Despite the local nature of the entitlement, its repercussions extend beyond the country’s borders, affecting regional and international financial markets, in light of increasing interest from global investors.
Candidates: a settled race or a symbolic competition?
Current President Alassane Ouattara, 83, is running for a fourth term in the absence of political heavyweight rivals.
Although there are four candidates facing him, including two former ministers and a spokesman for former President Laurent Gbagbo and his ex-wife Simone Gbagbo, none of them has significant party support, making the race closer to a “referendum on Ouattara” than to a real electoral competition.
What is striking about this session is the exclusion of prominent figures such as Laurent Gbagbo, who is still popular in some circles, and Tidjane Thiam, a well-known banker and former CEO of Credit Suisse, whose candidacy was rejected because he holds French citizenship, which contravenes Ivorian law.
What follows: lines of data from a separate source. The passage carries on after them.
(** Choosing the next song when none is queued. *)
Lemma update_unqueued_ok w its ord :
  w_inv w its ord -> w_queued w < 0 ->
  safe thread_may_hang (playlist_update_queued_song None w)
    (settled its (cursor_id its ord (w_current w)) (w_playing w) (w_queue w)).
Proof.
  intros Hinv Hlt. apply playlist_update_queued_song_ok, (w_inv_mid _ _ _ _ Hinv).
  unfold playlist_get_queued_song. by rewrite (proj2 (Z.ltb_lt _ _)), orb_true_r by done.
Qed.

Lemma playlist_sync_ok w its ord :
  w_inv w its ord -> started_safe w -> safe thread_may_hang (playlist_sync w) invariant.
Proof.
  intros Hinv Hsafe. unfold playlist_sync.
  destruct (w_playing w) eqn:Hplay; simpl; [|by exists its, ord].
  case_decide as Hst; [by eapply playlist_resume_playback_ok|].
  eapply (safe_bind_mono _ _ _ invariant).
  - destruct (no_next_song (w_player w)) eqn:Hn; simpl; [|by exists its, ord].
    destruct (Z.eqb_spec (w_queued w) (-1)); simpl; [by exists its, ord|].
    pose proof (inv_queued _ _ _ Hinv). unfold no_next_song in Hn.
    eapply safe_mono; [apply (playlist_song_started_ok w its ord); try done|].
    + unfold next_song. by destruct (pc_next_song _).
    + lia.
    + intros w' (its' & p & pl & id & _ & _ & (ord' & Hinv' & _) & _). by exists its', ord'.
  - intros w1 (its1 & ord1 & Hinv1). case_match eqn:Hc; [|by exists its1, ord1].
    apply andb_true_iff in Hc as [_ Hlt%Z.ltb_lt].
    eapply safe_mono; [by apply (update_unqueued_ok w1 its1 ord1)|].
    intros w2 (ord2 & Hinv2 & _). by exists its1, ord2.
Qed.

End with_player.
Ouattara, who was educated in the United States and previously worked at the Central Bank of West African States and the International Monetary Fund, presents himself as a guarantor of stability in the face of what he calls “security, economic and monetary challenges,” ignoring concerns related to his age and health.
Why do investors care about this election?
Côte d’Ivoire is one of the fastest growing economies in West Africa, and it has succeeded in attracting the interest of international investors thanks to the performance of its sovereign bonds, which are considered among the best on the continent.
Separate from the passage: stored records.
Lemma play_id_kept w its ord id :
  w_inv w its ord -> int_arg id -> safe thread_may_hang (playlist_play_id id w) kept.
Proof.
  intros Hinv Hid. unfold playlist_play_id. case_match; [by eapply play_kept|].
  apply (by_id_kept w its ord); [done|apply u32_range|].
  intros p _ Hp. pose proof (rep_length_pos _ _ _ (w_rep Hinv)).
  eapply play_kept; [done|]. unfold int_arg. lia.
Qed.

Lemma swap_id_kept w its ord id1 id2 :
  w_inv w its ord -> unsigned_arg id1 -> unsigned_arg id2 ->
  safe thread_may_hang (playlist_swap_songs_id id1 id2 w) kept.
Proof.
  intros Hinv H1 H2. unfold playlist_swap_songs_id.
  destruct (id_lookup_cases Hinv id1 H1) as [[-> _]|(p1 & it1 & _ & _ & ->)],
    (id_lookup_cases Hinv id2 H2) as [[-> _]|(p2 & it2 & _ & _ & ->)]; cbn [mbind res_bind];
    try (by simpl; eapply kept_same);
    try (rewrite orb_true_r; by eapply kept_same).
  rewrite !(proj2 (Z.ltb_ge _ _)) by lia. simpl. apply (swap_kept Hinv); lia.
Qed.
This performance has prompted the government to expand its financial tools through innovations such as the “debt for education” agreement last December.
The government also issued regional bonds in local currency last March, and environmentally certified Japanese “Samurai” bonds last July. The first sustainability-linked loan in Africa was obtained last month.
These steps reflect Côte d’Ivoire’s desire to diversify funding sources and position itself as an attractive investment destination on the continent.
But the elections represent a critical test of the country’s commitment to democracy, which is a key factor in assessing political risks for investors.
Is there a risk of electoral violence?
Côte d’Ivoire’s electoral record is full of tensions. The 2010 elections, which brought Ouattara to power, led to a short civil war that claimed the lives of about 3,000 people, after Gbagbo refused to concede defeat.
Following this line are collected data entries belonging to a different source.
(* ===== verification/DecoderControl.v ===== *)
(** * The decoder control object

    [struct decoder_control] of [src/decoder_control.h] and the player's side
    of it in [src/decoder_control.c].  The decoder thread itself is a
    parameter: a function that says what the thread has made of the object
    when the waiting player finds that [state] is not "pending" any more
    ([None] if that never happens); [decoder_spec] is what the player thread
    relies on. *)

From S2P Require Import Prelude Float Song AudioFormat.
Local Open Scope Z_scope.

(** ** Data *)

Inductive decoder_state :=
| DECODE_STATE_STOP
| DECODE_STATE_START
| DECODE_STATE_DECODE
| DECODE_STATE_ERROR
| DECODE_STATE_PENDING.

Inductive decoder_command :=
| DECODE_COMMAND_NONE
| DECODE_COMMAND_START
| DECODE_COMMAND_STOP
| DECODE_COMMAND_SEEK.

#[global] Instance decoder_state_eq_dec : EqDecision decoder_state.
Proof. solve_decision. Defined.
#[global] Instance decoder_command_eq_dec : EqDecision decoder_command.
Proof. solve_decision. Defined.

(** The music pipe is known by its address; [NULL] is [None].  The replay
    gain and mixramp data are left out: they are only used to compute how
    long a cross-fade is. *)
Record decoder_control := DecoderControl {
  dc_state : decoder_state;
  dc_command : decoder_command;
  dc_quit : bool;
  dc_seek_error : bool;
  dc_seekable : bool;
  dc_seek_where : double;
  dc_in_audio_format : audio_format;
  dc_out_audio_format : audio_format;
  dc_song : option song;
  dc_start_ms : Z;
  dc_end_ms : Z;
  dc_total_time : float;
  dc_pipe : option Z;
}.

Definition dc_with_command (s : decoder_state) (c : decoder_command) (dc : decoder_control)
  : decoder_control :=
  DecoderControl s c (dc_quit dc) (dc_seek_error dc) (dc_seekable dc) (dc_seek_where dc)
    (dc_in_audio_format dc) (dc_out_audio_format dc) (dc_song dc) (dc_start_ms dc)
    (dc_end_ms dc) (dc_total_time dc) (dc_pipe dc).
Definition dc_with_song (s : song) (start_ms end_ms : Z) (pipe : Z) (dc : decoder_control)
  : decoder_control :=
  DecoderControl (dc_state dc) (dc_command dc) (dc_quit dc) (dc_seek_error dc) (dc_seekable dc)
    (dc_seek_where dc) (dc_in_audio_format dc) (dc_out_audio_format dc) (Some s) start_ms end_ms
    (dc_total_time dc) (Some pipe).
Definition dc_with_seek (where_ : double) (dc : decoder_control) : decoder_control :=
  DecoderControl (dc_state dc) (dc_command dc) (dc_quit dc) false (dc_seekable dc) where_
    (dc_in_audio_format dc) (dc_out_audio_format dc) (dc_song dc) (dc_start_ms dc)
    (dc_end_ms dc) (dc_total_time dc) (dc_pipe dc).
Definition dc_with_pipe (pipe : option Z) (dc : decoder_control) : decoder_control :=
  DecoderControl (dc_state dc) (dc_command dc) (dc_quit dc) (dc_seek_error dc) (dc_seekable dc)
    (dc_seek_where dc) (dc_in_audio_format dc) (dc_out_audio_format dc) (dc_song dc)
    (dc_start_ms dc) (dc_end_ms dc) (dc_total_time dc) pipe.

(** [malloc()] does not clear the object; the fields that are not set here
    are written before they are read, and are zero in the model. *)
Definition dc_new : decoder_control :=
  DecoderControl DECODE_STATE_STOP DECODE_COMMAND_NONE false false false f_zero
    audio_format_clear audio_format_clear None 0 0 f_zero None.

Definition decoder_is_idle (dc : decoder_control) : bool :=
  bool_decide (dc_state dc = DECODE_STATE_STOP) || bool_decide (dc_state dc = DECODE_STATE_ERROR).

Definition decoder_is_starting (dc : decoder_control) : bool :=
  bool_decide (dc_state dc = DECODE_STATE_START).

Definition decoder_has_failed (dc : decoder_control) : res bool :=
  assert (bool_decide (dc_command dc = DECODE_COMMAND_NONE));;
  Ok (bool_decide (dc_state dc = DECODE_STATE_ERROR)).

Definition decoder_current_song (dc : decoder_control) : res (option song) :=
  match dc_state dc with
  | DECODE_STATE_STOP | DECODE_STATE_ERROR => Ok None
  | DECODE_STATE_START | DECODE_STATE_DECODE => Ok (dc_song dc)
  | DECODE_STATE_PENDING => Err AssertFailed
  end.

(** ** Operations *)

(** What the decoder thread does with a command. *)
Definition decoder_thread := decoder_control -> option decoder_control.

Section with_decoder.
Context (decode : decoder_thread).

Definition dc_send (cmd : decoder_command) (dc : decoder_control) : res decoder_control :=
  match decode (dc_with_command DECODE_STATE_PENDING cmd dc) with
  | None => Err NoAnswer
  | Some dc => if decide (dc_state dc = DECODE_STATE_PENDING) then Err NoAnswer else Ok dc
  end.

(** [empty] is [music_pipe_empty(pipe)]. *)
Definition dc_start (s : song) (start_ms end_ms pipe : Z) (empty : bool) (dc : decoder_control)
  : res decoder_control :=
  assert empty;;
  dc_send DECODE_COMMAND_START (dc_with_song s start_ms end_ms pipe dc).

Definition dc_stop (dc : decoder_control) : res decoder_control :=
  dc ← (if decide (dc_command dc = DECODE_COMMAND_NONE) then Ok dc
        else dc_send DECODE_COMMAND_STOP dc);
  if decoder_is_idle dc then Ok dc else dc_send DECODE_COMMAND_STOP dc.

Definition dc_seek (where_ : double) (dc : decoder_control) : res (bool * decoder_control) :=
  assert (negb (decoder_is_starting dc));;
  assert (f_leb f_zero where_);;
  if decoder_is_idle dc || negb (dc_seekable dc) then Ok (false, dc) else
  dc ← dc_send DECODE_COMMAND_SEEK (dc_with_seek where_ dc);
  Ok (negb (dc_seek_error dc), dc).

End with_decoder.

(** ** What the player relies on *)

(** The parts of the object that the player owns. *)
Definition same_song (dc dc' : decoder_control) : Prop :=
  dc_song dc' = dc_song dc /\ dc_pipe dc' = dc_pipe dc.

(** A decoder that has started has an output format. *)
Definition format_known (dc : decoder_control) : Prop :=
  dc_state dc = DECODE_STATE_DECODE \/ dc_state dc = DECODE_STATE_STOP ->
  audio_format_defined (dc_out_audio_format dc) = true.

(** A command is answered: [command] is cleared, the decoder is idle after
    [STOP], and is not starting after [SEEK]. *)
Record decoder_spec (decode : decoder_thread) : Prop := {
  decode_answers dc : exists dc', decode dc = Some dc' /\ same_song dc dc' /\
    dc_command dc' = DECODE_COMMAND_NONE /\ dc_state dc' <> DECODE_STATE_PENDING /\
    (dc_command dc = DECODE_COMMAND_STOP -> decoder_is_idle dc' = true) /\
    (dc_command dc = DECODE_COMMAND_SEEK -> dc_state dc' <> DECODE_STATE_START) /\
    (dc_command dc = DECODE_COMMAND_START -> format_known dc');
}.

(** What the decoder does on its own: it leaves the state [START], and
    becomes idle; an idle decoder stays idle. *)
Record decoder_progress (dc dc' : decoder_control) : Prop := {
  progress_same : same_song dc dc';
  progress_command : dc_command dc' = dc_command dc;
  progress_pending : dc_state dc <> DECODE_STATE_PENDING -> dc_state dc' <> DECODE_STATE_PENDING;
  progress_start : dc_state dc <> DECODE_STATE_START -> dc_state dc' <> DECODE_STATE_START;
  progress_idle : decoder_is_idle dc = true -> decoder_is_idle dc' = true;
  progress_format : format_known dc -> format_known dc';
}.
The 2020 elections witnessed the death of about 85 people following protests against Ouattara’s candidacy for a third term, despite there being a constitutional limit of two terms.
One of the prominent opposition leaders, Tidjane Thiam, described the upcoming elections as a “coronation” for Ouattara, considering the exclusion of opponents “an abandonment of democracy.”
Although seasoned investors in African markets may be better able to absorb shocks, newcomers to the Côte d’Ivoire market may feel anxious in the event of unrest.
However, some market participants believe that any potential unrest will be limited and will not spiral out of control, given the country’s experience in containing political crises.
The economic challenges that await the next president
Despite economic growth, Côte d’Ivoire faces structural challenges, most notably in the cocoa sector, which is the backbone of the economy.

Production has declined due to climate change, aging trees, the spread of agricultural diseases, and random mining that destroys agricultural lands.
The country is also facing external pressures, most notably an anti-deforestation law passed by the European Union, which will require importers to prove that their products do not cause deforestation, which could affect cocoa exports.
In addition, there are security concerns about the expansion of the activity of armed groups in Mali, Burkina Faso and Niger into Côte d’Ivoire, which may threaten economic and investment stability.

The bottom line is that Côte d’Ivoire’s elections are not just a local entitlement, but rather a political and economic test with regional and international repercussions.
Between a veteran president seeking to extend his rule, a dispersed opposition, and a promising economy facing environmental and security challenges, investors and observers stand before a complex scene, in which politics and markets, and democracy and finance, are intertwined.